> _Directions_
Find the string "shape" in the records. Copy each line that has it.

[Data entries]
BEGIN

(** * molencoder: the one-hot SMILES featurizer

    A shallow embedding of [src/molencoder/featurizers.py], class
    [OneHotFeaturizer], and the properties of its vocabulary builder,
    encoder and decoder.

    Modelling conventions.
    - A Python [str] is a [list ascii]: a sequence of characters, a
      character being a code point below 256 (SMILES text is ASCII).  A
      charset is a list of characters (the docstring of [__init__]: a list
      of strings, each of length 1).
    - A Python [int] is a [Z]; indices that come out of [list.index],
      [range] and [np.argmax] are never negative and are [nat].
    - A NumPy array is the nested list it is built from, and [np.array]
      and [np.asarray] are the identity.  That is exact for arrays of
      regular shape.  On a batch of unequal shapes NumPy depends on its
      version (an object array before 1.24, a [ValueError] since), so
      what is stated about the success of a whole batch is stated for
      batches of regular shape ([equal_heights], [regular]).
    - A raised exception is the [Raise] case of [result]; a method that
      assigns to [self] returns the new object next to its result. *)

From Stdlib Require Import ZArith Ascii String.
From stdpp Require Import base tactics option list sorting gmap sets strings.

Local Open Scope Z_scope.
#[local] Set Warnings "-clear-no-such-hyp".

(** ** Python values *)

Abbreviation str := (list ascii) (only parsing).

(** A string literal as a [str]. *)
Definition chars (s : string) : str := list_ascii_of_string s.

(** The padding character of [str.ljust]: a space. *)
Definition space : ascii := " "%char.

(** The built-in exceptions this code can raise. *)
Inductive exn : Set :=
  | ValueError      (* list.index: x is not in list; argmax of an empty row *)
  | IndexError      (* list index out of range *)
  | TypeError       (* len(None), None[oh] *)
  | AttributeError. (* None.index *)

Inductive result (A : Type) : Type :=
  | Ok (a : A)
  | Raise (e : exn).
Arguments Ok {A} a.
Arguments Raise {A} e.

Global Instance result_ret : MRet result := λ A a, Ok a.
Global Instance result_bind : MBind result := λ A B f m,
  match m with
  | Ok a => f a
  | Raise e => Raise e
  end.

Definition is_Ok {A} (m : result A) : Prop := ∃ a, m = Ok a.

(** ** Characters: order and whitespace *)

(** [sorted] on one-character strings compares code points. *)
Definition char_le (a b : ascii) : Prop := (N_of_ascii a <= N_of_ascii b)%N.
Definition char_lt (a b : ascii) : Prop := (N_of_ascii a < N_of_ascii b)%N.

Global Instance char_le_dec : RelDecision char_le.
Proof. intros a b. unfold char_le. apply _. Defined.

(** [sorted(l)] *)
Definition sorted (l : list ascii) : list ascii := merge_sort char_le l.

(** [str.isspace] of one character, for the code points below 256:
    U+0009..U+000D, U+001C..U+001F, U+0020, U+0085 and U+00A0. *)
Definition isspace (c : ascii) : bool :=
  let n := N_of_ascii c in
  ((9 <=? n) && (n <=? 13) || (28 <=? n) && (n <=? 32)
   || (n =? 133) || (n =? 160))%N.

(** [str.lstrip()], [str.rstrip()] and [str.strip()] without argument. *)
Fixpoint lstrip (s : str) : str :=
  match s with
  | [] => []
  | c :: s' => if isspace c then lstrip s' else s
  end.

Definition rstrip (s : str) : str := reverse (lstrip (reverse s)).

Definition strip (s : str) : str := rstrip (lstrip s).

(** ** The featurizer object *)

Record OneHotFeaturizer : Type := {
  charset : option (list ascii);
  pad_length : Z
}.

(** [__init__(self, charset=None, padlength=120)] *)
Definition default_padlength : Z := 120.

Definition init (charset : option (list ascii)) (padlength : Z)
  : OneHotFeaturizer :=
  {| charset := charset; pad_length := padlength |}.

END

> _Task response_
      regular shape.  On a batch of unequal shapes NumPy depends on its
      batches of regular shape ([equal_heights], [regular]).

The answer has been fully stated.